§ WORK INSTRUCTION:
Beginning with the first line of the entries below, quote each line until you reach and include the line with "Modelling conventions.".

§ RAW DATA:

(** * gh-jira-sync-bot: the webhook handler of [github_jira_sync_app/main.py]

    A shallow embedding of [merge_dicts] and of the request handler [bot],
    followed by the properties of the reconciliation engine.

    Modelling conventions.
    - A decoded JSON / YAML document is a [value].  A Python [dict] is an
      association list in insertion order whose keys are strings; a real
      dict never holds a key twice, which is the predicate [wf_dict].
      Floating point numbers are left out.  Documents are trees: two
      positions of a document never share one mutable object.
    - Strings are [string]s of 8-bit characters.  [str.lower] lowers the
      ASCII letters in the model; what the case tables of Unicode do to the
      other characters is taken from the collaborator [unicode_lower].
    - The GitHub and Jira clients and the markup renderer are collaborators.
      What they answer is read from a [World]; every call made to them is
      appended to a trace.  A collaborator call is taken to succeed, except
      for the two failures the handler itself catches ([GithubException]
      from [get_contents], an exception of [yaml.safe_load]). *)

From Stdlib Require Import List String Ascii Bool ZArith Arith Lia.
Import ListNotations.
Local Open Scope string_scope.
Local Open Scope list_scope.
Set Warnings "-register-all".

(** ** Documents *)

Inductive value : Type :=
| VNone
| VBool (b : bool)
| VInt (z : Z)
| VStr (s : string)
| VList (l : list value)
| VDict (d : list (string * value)).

§ EXPECTED ANSWER:
(** * gh-jira-sync-bot: the webhook handler of [github_jira_sync_app/main.py]

    A shallow embedding of [merge_dicts] and of the request handler [bot],
    followed by the properties of the reconciliation engine.

    Modelling conventions.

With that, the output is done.